__Assignment__: The required output is all lines below that contain the word "unfold".

__Material provided__:
(** C3: [total_issues] of a report is the number of colons in
    [details.pylint] plus the number in [details.flake8]: these two are
    the stripped outputs, and stripping removes no colon. *)
Theorem total_issues_counts_colons (E : Env) (code : str) (w w' : world)
    (r : Report) :
  analyze_code E code w = (Ok r, w') ->
  total_issues (summary r)
  = Str.count (pylint (details r)) colon + Str.count (flake8 (details r)) colon.
Proof.
  intros (file & data & po & fo & _ & _ & _ & _ & -> & _)%analyze_code_Ok.
  unfold report_of. cbn [summary details total_issues pylint flake8].
  by rewrite !count_colon_strip.
Qed.

Lemma total_issues_counts_colons_witness :
  analyze_code (env_with noisy_tool) sample_code empty_world
  = (Ok noisy_report, cleaned sample_file sample_code empty_world)
  /\ Str.count (pylint (details noisy_report)) colon
     + Str.count (flake8 (details noisy_report)) colon = 3.
Proof.
  split; [vm_compute; reflexivity|].
  rewrite <- (total_issues_counts_colons (env_with noisy_tool) sample_code
                empty_world (cleaned sample_file sample_code empty_world)
                noisy_report); [reflexivity | vm_compute; reflexivity].
Defined.

(** A request whose code is one lone surrogate, as the JSON escape
    [\ud800] is parsed: the code is not blank and a temporary name is
    free, yet the handler gives no response: [code.encode()] raises
    [UnicodeEncodeError], and the empty temporary file stays. *)
Lemma analyze_lone_surrogate :
  dict_lookup [(py "code", JStr [0xD800%N])] (py "code") = Some (JStr [0xD800%N])
  /\ Str.strip [0xD800%N] <> []
  /\ temp_name (env_with quiet_tool) empty_world = Some sample_file
  /\ (exists e,
         analyze (env_with quiet_tool) (JDict [(py "code", JStr [0xD800%N])])
           empty_world
         = (Raise e, {| fs := {[ sample_file := [] ]};
                        trace := [EvCreate sample_file] |})
         /\ exn_cls e = UnicodeEncodeError)
  /\ ~ (exists resp w',
          analyze (env_with quiet_tool) (JDict [(py "code", JStr [0xD800%N])])
            empty_world = (Ok resp, w')).
Proof.
  destruct (analyze (env_with quiet_tool)
              (JDict [(py "code", JStr [0xD800%N])]) empty_world)
    as [res w1] eqn:Hrun.
  vm_compute in Hrun. injection Hrun as <- <-.
  split_and!; [vm_compute; reflexivity | discriminate | vm_compute; reflexivity | |].
  - eexists. split; reflexivity.
  - intros (resp & w' & Hok). discriminate.
Qed.

(** C4, amended: a request whose JSON object has no "code", or whose code
    is a string that is empty after stripping, is answered 400 with
    [{"error": "No code provided"}] and the world is untouched (no
    temporary file, no tool run). A request whose code is a string that is
    not blank is handed to [analyze_code]: the handler answers 200 with
    the serialized report exactly when [analyze_code] returns one, and
    raises what [analyze_code] raises otherwise; it can answer only a code
    that holds no surrogate. *)
Theorem analyze_gate (E : Env) (d : list (str * json)) (w : world) :
  ((dict_lookup d (py "code") = None
    \/ exists s, dict_lookup d (py "code") = Some (JStr s) /\ Str.strip s = []) ->
   analyze E (JDict d) w = (Ok no_code_response, w))
  /\ (forall s,
        dict_lookup d (py "code") = Some (JStr s) ->
        Str.strip s <> [] ->
        analyze E (JDict d) w
        = match analyze_code E s w with
          | (Ok report, w') =>
              (Ok {| status := 200; body := report_json report |}, w')
          | (Raise e, w') => (Raise e, w')
          end
        /\ ((exists resp w', analyze E (JDict d) w = (Ok resp, w')) ->
            ~ Exists (fun c => is_surrogate c = true) s)).
Proof.
  split.
  - intros [Hnone|(s & Hsome & Hblank)]; unfold analyze, py_get, bind, ret.
    + rewrite Hnone. cbn. done.
    + rewrite Hsome. cbn. rewrite Hblank. done.
  - intros s Hsome Hcode.
    assert (Hstep : analyze E (JDict d) w
                    = match analyze_code E s w with
                      | (Ok report, w') =>
                          (Ok {| status := 200; body := report_json report |}, w')
                      | (Raise e, w') => (Raise e, w')
                      end).
    { unfold analyze, py_get, bind, ret. rewrite Hsome. cbn.
      rewrite bool_decide_eq_false_2 by done. done. }
    split; [exact Hstep|].
    intros (resp & w' & Hok). rewrite Hstep in Hok.
    destruct (analyze_code E s w) as [[r|e] w1] eqn:Hrun; [|done].
    apply analyze_code_Ok in Hrun as (file & data & _ & _ & _ & Henc & _).
    rewrite <- encode_None_iff, Henc. done.
Qed.

Lemma analyze_gate_witness :
  analyze (env_with noisy_tool) (JDict [(py "code", JStr (py "   "))]) empty_world
  = (Ok no_code_response, empty_world)
  /\ analyze (env_with noisy_tool) (JDict []) empty_world
     = (Ok no_code_response, empty_world)
  /\ analyze (env_with noisy_tool) (JDict [(py "code", JStr sample_code)])
       empty_world
     = (Ok {| status := 200; body := report_json noisy_report |},
        cleaned sample_file sample_code empty_world)
  /\ ~ Exists (fun c => is_surrogate c = true) sample_code.
Proof.
  destruct (analyze_gate (env_with noisy_tool)
              [(py "code", JStr sample_code)] empty_world) as [_ Hgo].
  destruct (Hgo sample_code) as [Hrelay Hclean];
    [vm_compute; reflexivity | discriminate |].
  assert (Hrun : analyze (env_with noisy_tool)
                   (JDict [(py "code", JStr sample_code)]) empty_world
                 = (Ok {| status := 200; body := report_json noisy_report |},
                    cleaned sample_file sample_code empty_world))
    by (rewrite Hrelay; vm_compute; reflexivity).
  split_and!.
  - apply (analyze_gate (env_with noisy_tool) [(py "code", JStr (py "   "))]
             empty_world).
    right. exists (py "   "). split; vm_compute; reflexivity.
  - apply (analyze_gate (env_with noisy_tool) [] empty_world).
    left. reflexivity.
  - exact Hrun.
  - apply Hclean. by eexists _, _.
Defined.

(** C5: when [subprocess.run] fails with an exception (the tool is not
    installed, say), [run_tool] returns [str(e)] as the output of that tool
    and raises nothing; [analyze_code] then counts the colons of the message
    and reports it under [details] like any other output. *)
Theorem run_tool_absorbs_failure (E : Env) :
  (forall command file_path w e,
      subprocess_run E command = Raised e ->
      is_Exception (exn_cls e) = true ->
      run_tool E command file_path w = (Ok (exn_str e), log (EvRun command) w))
  /\ (forall code w file data e1 e2,
        temp_name E w = Some file ->
        Str.encode code = Some data ->
        subprocess_run E (pylint_command file) = Raised e1 ->
        is_Exception (exn_cls e1) = true ->
        subprocess_run E (flake8_command file) = Raised e2 ->
        is_Exception (exn_cls e2) = true ->
        analyze_code E code w
        = (Ok (report_of (exn_str e1) (exn_str e2)), cleaned file data w)).
Proof.
  split.
  - intros command file_path w e Hrun Hexc.
    rewrite run_tool_eq, Hrun. cbn. by rewrite Hexc.
  - intros code w file data e1 e2 Hfile Henc Hrun1 Hexc1 Hrun2 Hexc2.
    apply analyze_code_Ok. exists file, data, (exn_str e1), (exn_str e2).
    rewrite Hrun1, Hrun2. cbn. rewrite Hexc1, Hexc2. done.
Qed.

__Output for this task__:
  unfold report_of. cbn [summary details total_issues pylint flake8].
  - intros [Hnone|(s & Hsome & Hblank)]; unfold analyze, py_get, bind, ret.
    { unfold analyze, py_get, bind, ret. rewrite Hsome. cbn.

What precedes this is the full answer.